§ **WHAT TO PRODUCE**
Report every line of the listing below in which the string "subst" appears.

(DATASET EXCERPTS Opens)

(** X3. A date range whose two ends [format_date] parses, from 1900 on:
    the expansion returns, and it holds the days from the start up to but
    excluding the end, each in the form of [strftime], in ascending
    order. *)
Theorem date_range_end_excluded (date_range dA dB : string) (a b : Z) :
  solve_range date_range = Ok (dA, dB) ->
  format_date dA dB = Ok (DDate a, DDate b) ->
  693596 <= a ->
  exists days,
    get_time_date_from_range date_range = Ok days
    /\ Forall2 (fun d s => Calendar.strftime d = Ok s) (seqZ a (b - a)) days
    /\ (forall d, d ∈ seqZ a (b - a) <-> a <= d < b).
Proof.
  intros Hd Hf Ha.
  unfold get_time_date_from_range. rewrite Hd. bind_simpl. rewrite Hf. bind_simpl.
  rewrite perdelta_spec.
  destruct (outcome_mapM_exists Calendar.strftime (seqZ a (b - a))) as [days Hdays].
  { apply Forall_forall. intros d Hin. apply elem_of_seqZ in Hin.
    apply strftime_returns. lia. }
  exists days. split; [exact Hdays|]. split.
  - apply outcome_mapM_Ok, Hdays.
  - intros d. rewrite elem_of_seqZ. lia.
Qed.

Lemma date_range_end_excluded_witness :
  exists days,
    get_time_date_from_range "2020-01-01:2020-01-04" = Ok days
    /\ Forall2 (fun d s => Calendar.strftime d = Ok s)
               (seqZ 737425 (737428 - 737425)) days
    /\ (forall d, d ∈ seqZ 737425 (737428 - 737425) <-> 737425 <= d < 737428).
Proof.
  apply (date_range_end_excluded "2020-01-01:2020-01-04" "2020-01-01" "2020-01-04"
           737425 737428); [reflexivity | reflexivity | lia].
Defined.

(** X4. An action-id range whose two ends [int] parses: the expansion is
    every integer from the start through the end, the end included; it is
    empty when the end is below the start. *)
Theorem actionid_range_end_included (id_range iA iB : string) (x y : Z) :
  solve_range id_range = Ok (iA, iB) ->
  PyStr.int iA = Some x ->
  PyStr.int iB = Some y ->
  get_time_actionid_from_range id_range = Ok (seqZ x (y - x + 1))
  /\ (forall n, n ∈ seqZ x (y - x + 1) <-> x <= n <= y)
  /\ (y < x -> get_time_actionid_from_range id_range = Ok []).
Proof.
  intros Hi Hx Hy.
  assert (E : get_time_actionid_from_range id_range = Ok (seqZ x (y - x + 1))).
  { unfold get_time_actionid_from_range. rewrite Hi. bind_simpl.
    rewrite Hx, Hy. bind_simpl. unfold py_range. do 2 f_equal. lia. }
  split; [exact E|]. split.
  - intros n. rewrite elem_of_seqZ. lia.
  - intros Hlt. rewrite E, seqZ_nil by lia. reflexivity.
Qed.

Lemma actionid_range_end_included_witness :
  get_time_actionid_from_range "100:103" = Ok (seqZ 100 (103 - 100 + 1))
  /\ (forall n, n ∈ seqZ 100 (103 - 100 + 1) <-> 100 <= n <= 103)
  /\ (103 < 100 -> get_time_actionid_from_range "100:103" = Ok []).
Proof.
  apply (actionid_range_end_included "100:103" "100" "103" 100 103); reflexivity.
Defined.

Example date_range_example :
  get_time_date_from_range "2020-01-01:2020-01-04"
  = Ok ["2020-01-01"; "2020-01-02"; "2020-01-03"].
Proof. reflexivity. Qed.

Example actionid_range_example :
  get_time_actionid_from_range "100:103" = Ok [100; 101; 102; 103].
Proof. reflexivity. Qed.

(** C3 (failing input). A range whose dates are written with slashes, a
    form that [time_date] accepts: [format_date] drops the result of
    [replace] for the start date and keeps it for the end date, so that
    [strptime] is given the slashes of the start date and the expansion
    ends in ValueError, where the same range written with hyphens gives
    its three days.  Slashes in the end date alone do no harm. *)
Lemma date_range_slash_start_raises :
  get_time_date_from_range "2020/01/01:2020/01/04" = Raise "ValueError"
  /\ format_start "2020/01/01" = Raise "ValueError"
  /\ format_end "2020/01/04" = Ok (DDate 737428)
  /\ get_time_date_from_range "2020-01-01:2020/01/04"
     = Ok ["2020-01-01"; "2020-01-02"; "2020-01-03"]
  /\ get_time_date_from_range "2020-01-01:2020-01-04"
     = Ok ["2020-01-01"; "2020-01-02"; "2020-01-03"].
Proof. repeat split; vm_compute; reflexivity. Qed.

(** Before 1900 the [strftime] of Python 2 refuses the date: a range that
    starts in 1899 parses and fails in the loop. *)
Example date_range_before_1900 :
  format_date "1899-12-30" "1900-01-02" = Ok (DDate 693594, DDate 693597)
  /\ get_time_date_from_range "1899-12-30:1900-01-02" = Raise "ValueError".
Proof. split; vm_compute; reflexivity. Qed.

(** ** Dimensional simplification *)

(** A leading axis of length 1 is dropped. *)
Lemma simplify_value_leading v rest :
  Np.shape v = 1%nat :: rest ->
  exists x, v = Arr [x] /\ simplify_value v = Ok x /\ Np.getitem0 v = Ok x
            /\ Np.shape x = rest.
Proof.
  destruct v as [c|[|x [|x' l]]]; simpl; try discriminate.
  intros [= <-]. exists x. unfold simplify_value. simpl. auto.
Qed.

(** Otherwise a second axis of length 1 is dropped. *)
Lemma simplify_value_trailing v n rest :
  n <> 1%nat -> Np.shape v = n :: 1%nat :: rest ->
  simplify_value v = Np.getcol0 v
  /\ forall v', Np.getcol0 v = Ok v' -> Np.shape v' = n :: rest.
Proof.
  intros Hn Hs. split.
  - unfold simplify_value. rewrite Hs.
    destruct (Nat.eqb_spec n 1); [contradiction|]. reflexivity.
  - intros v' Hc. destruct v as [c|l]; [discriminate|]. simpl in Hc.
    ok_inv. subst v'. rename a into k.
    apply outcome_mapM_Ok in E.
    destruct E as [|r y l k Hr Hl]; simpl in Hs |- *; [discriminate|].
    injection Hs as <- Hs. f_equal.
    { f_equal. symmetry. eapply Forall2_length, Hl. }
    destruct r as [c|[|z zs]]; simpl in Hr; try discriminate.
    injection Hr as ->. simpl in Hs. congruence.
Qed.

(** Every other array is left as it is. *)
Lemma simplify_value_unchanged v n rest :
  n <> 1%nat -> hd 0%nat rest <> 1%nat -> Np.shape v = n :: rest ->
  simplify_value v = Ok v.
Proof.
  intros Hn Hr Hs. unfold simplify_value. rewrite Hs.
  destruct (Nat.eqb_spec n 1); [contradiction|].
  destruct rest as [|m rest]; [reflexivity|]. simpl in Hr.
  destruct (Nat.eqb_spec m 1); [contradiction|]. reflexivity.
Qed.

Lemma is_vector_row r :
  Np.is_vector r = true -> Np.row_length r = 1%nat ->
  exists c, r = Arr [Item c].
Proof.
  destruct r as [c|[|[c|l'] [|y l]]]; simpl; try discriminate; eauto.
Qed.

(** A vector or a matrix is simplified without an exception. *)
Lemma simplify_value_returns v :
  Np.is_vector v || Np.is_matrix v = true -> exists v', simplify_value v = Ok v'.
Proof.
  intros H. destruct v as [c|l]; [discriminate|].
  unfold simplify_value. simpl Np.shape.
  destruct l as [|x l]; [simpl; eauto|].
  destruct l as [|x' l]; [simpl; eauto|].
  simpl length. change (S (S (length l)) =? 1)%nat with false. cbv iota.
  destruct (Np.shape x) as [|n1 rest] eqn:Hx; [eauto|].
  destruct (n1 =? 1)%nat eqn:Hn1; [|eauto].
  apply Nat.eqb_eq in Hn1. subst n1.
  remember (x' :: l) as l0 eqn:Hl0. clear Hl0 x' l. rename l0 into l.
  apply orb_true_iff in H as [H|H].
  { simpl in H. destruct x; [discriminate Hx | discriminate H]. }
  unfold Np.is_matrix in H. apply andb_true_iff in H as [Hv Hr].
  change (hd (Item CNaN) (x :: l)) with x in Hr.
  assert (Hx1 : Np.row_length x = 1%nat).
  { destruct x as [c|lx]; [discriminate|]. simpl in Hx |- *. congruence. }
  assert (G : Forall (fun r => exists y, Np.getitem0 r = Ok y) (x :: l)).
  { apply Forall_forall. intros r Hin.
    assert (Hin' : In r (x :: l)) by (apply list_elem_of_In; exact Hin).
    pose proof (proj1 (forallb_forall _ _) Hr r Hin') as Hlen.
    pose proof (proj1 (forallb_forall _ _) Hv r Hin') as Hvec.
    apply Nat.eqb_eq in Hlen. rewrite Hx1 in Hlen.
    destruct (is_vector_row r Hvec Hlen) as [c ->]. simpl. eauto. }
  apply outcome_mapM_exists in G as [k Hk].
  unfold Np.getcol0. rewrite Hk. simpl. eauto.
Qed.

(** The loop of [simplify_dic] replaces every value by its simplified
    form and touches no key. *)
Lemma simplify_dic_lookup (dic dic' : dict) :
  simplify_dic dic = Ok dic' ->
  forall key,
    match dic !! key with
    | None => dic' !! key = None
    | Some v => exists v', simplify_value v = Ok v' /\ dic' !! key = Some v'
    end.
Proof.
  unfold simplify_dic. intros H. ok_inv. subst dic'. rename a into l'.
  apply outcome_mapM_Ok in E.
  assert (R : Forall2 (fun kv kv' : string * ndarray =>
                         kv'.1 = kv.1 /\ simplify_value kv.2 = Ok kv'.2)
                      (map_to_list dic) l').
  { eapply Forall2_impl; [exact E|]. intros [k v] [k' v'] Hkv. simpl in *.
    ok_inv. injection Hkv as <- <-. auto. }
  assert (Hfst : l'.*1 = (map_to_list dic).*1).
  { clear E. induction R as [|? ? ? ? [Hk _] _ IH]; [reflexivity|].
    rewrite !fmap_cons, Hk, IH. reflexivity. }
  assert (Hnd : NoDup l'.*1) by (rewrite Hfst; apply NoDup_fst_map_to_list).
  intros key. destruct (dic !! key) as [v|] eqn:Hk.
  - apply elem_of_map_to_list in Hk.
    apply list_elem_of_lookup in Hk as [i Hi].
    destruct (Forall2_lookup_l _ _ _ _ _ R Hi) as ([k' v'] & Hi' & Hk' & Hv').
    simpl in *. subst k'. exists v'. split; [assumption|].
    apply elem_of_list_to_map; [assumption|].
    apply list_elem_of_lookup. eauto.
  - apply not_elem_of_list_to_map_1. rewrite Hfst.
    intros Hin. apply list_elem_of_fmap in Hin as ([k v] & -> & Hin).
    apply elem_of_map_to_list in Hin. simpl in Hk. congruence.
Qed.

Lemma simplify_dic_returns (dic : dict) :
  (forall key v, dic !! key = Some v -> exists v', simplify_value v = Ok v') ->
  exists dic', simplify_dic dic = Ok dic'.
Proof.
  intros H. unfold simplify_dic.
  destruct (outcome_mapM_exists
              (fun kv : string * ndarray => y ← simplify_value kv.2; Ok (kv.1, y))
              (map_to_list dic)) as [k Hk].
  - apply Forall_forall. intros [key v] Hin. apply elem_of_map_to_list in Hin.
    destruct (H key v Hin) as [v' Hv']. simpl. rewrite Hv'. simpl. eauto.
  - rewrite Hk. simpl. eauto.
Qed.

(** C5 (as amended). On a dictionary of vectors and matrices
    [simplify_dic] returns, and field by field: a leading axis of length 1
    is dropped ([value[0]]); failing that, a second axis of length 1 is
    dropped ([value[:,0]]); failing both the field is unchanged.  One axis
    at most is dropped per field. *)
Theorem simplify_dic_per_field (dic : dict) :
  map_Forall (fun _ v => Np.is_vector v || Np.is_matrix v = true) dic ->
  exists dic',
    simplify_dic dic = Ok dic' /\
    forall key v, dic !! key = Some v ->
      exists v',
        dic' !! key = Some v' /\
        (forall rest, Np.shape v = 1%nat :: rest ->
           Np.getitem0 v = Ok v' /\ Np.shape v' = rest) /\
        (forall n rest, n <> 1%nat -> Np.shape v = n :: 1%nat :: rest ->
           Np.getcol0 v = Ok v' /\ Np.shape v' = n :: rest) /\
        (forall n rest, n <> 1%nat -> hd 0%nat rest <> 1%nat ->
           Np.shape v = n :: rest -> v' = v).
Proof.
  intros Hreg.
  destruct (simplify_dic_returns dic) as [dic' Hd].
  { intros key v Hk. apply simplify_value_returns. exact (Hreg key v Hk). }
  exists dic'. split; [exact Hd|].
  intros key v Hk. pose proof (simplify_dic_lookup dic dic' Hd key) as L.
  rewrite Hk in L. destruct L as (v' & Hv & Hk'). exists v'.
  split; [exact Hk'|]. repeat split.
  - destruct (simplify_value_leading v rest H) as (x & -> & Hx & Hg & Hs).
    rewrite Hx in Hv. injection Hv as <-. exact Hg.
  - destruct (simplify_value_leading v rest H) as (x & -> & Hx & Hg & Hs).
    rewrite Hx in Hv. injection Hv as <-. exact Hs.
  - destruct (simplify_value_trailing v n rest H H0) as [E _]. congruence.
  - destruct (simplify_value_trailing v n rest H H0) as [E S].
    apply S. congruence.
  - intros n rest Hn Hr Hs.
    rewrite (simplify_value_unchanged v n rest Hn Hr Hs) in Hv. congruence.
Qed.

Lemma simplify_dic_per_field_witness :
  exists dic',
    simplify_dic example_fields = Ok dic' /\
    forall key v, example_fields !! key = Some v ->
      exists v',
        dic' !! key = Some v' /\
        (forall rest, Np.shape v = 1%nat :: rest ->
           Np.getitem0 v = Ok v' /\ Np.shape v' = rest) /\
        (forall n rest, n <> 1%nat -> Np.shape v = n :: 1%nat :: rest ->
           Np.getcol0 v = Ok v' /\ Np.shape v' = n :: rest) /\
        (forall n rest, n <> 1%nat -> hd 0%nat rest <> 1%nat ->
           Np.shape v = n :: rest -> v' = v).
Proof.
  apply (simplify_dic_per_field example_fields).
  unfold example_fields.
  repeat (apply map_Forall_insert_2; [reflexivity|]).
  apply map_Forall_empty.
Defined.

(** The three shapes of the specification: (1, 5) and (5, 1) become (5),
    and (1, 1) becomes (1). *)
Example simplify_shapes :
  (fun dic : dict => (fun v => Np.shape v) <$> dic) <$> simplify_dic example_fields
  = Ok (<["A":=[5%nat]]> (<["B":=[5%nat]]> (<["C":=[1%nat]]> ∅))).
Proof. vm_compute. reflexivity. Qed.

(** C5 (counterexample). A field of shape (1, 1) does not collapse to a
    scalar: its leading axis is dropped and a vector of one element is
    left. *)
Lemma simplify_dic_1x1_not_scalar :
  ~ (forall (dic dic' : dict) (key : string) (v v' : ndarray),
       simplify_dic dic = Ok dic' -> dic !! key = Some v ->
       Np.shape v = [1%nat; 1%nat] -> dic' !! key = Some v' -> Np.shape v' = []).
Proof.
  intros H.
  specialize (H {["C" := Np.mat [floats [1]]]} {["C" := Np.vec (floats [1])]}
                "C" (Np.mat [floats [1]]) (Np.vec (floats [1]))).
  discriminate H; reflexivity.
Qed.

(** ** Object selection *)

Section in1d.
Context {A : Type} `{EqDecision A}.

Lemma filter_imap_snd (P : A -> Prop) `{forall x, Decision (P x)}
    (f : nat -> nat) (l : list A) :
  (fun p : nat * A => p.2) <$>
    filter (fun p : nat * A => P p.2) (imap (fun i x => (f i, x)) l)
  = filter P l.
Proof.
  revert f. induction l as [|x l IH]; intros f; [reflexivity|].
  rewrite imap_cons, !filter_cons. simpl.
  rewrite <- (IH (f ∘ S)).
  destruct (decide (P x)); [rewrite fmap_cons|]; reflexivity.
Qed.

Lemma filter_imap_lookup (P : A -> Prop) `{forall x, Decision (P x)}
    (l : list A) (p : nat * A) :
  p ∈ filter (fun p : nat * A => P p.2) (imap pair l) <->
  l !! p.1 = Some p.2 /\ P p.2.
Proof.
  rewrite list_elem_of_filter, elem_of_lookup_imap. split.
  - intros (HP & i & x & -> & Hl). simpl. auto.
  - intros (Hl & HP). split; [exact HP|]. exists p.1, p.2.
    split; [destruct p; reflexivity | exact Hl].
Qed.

(DATASET EXCERPTS Closes)
(DATASET EXCERPTS Opens)

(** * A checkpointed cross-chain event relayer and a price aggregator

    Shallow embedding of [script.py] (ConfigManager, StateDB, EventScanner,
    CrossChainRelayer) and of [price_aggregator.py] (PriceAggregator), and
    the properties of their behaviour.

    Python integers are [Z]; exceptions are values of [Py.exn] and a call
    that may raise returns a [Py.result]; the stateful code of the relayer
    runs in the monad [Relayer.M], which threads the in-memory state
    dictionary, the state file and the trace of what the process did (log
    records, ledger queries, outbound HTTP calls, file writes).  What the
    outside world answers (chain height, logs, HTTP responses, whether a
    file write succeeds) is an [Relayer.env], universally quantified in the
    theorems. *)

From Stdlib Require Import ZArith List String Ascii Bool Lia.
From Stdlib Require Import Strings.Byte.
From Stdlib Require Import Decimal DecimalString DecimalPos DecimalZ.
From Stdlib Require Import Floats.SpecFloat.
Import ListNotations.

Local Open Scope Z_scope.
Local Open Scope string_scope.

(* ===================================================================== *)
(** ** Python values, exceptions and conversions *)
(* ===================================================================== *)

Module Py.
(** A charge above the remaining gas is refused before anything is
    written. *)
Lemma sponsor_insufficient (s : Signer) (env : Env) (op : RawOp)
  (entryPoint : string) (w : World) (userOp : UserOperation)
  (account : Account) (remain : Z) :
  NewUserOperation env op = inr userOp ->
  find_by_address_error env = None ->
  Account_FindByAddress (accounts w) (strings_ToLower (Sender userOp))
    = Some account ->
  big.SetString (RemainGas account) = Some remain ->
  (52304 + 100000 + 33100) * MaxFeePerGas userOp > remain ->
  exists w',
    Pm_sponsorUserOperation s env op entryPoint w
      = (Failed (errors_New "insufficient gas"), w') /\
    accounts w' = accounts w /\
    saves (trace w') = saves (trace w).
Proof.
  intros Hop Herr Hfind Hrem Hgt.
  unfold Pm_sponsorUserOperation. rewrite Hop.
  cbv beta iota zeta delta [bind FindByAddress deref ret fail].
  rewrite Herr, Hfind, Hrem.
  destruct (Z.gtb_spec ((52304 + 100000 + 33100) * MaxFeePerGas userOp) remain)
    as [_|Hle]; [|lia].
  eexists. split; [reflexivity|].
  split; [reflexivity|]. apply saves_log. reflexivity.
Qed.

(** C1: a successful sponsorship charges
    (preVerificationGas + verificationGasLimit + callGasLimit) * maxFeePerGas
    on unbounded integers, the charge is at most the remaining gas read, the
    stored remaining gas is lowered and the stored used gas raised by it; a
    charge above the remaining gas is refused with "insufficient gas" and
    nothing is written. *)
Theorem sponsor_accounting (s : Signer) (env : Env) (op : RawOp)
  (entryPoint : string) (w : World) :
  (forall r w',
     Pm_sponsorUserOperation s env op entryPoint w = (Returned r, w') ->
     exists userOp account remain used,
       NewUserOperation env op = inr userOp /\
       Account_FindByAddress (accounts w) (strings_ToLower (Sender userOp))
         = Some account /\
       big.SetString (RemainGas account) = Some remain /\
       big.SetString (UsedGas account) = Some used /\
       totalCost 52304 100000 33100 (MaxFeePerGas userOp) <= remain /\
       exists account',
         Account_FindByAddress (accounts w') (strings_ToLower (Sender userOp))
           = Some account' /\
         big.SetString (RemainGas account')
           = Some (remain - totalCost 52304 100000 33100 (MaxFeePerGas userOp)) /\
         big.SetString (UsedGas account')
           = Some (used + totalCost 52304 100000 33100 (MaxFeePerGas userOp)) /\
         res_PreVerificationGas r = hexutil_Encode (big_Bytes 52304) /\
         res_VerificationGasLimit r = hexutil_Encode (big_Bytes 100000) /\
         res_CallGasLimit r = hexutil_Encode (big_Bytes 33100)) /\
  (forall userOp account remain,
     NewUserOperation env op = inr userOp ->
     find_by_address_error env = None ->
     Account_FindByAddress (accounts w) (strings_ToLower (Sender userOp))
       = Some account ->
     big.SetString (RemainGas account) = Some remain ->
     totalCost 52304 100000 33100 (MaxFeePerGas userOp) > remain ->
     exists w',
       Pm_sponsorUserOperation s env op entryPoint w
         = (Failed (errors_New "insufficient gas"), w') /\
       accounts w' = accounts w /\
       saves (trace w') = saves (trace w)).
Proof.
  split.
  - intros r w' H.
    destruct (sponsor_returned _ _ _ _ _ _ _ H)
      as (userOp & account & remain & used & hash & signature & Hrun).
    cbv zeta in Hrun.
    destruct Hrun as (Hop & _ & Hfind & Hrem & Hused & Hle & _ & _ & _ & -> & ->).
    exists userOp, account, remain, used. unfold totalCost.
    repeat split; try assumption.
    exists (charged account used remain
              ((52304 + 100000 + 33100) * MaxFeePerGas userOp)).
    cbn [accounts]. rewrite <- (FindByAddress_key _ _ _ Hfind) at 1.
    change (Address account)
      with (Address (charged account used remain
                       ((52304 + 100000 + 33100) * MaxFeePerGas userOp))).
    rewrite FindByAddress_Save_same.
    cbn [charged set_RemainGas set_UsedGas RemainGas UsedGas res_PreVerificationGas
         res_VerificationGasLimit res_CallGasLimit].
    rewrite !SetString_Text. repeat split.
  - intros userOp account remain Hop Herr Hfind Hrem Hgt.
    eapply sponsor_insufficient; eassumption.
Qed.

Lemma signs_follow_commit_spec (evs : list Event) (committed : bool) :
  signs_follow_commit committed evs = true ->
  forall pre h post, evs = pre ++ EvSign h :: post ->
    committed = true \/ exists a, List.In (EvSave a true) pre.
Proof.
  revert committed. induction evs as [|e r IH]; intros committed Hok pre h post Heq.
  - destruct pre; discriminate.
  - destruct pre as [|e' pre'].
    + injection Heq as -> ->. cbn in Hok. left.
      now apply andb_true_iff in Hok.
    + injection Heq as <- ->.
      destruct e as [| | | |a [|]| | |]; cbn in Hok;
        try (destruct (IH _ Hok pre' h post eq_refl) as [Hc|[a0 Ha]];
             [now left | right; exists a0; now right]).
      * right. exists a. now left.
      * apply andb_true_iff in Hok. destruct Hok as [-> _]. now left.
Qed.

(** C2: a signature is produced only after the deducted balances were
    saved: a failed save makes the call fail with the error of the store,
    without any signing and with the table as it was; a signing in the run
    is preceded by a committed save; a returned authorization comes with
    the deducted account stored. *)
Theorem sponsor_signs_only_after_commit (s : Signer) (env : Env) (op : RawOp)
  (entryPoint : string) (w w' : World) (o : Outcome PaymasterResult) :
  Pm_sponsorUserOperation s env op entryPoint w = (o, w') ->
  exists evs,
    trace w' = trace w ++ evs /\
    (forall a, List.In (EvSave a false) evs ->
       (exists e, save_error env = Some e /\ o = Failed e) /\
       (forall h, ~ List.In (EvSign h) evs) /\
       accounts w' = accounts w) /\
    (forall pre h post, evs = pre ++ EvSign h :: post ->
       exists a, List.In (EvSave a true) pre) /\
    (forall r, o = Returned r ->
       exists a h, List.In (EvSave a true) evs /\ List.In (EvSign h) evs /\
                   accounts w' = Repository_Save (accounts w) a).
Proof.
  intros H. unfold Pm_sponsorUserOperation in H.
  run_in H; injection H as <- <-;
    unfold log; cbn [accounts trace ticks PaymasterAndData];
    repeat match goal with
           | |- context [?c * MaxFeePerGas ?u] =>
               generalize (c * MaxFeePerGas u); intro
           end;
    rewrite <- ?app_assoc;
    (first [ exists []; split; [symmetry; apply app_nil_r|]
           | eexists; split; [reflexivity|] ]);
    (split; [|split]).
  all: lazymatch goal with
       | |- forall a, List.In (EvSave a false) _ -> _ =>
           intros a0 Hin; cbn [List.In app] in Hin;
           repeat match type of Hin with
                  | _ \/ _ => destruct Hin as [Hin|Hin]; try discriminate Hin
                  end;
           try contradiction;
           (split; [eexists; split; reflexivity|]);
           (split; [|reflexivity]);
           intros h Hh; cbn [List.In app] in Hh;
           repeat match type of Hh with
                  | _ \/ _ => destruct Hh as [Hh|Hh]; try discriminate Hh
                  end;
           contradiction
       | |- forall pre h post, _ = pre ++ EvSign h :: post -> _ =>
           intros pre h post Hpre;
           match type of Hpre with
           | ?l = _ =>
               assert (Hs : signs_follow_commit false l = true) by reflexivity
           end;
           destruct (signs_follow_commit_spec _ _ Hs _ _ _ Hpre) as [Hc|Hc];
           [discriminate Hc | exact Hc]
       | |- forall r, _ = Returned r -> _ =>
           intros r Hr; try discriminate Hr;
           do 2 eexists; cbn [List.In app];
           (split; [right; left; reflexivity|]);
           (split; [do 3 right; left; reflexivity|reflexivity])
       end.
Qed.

(DATASET EXCERPTS Closes)

§ **RESPONSE TO THE TASK**
    ok_inv. subst v'. rename a into k.
  apply Nat.eqb_eq in Hn1. subst n1.
  unfold simplify_dic. intros H. ok_inv. subst dic'. rename a into l'.
    simpl in *. subst k'. exists v'. split; [assumption|].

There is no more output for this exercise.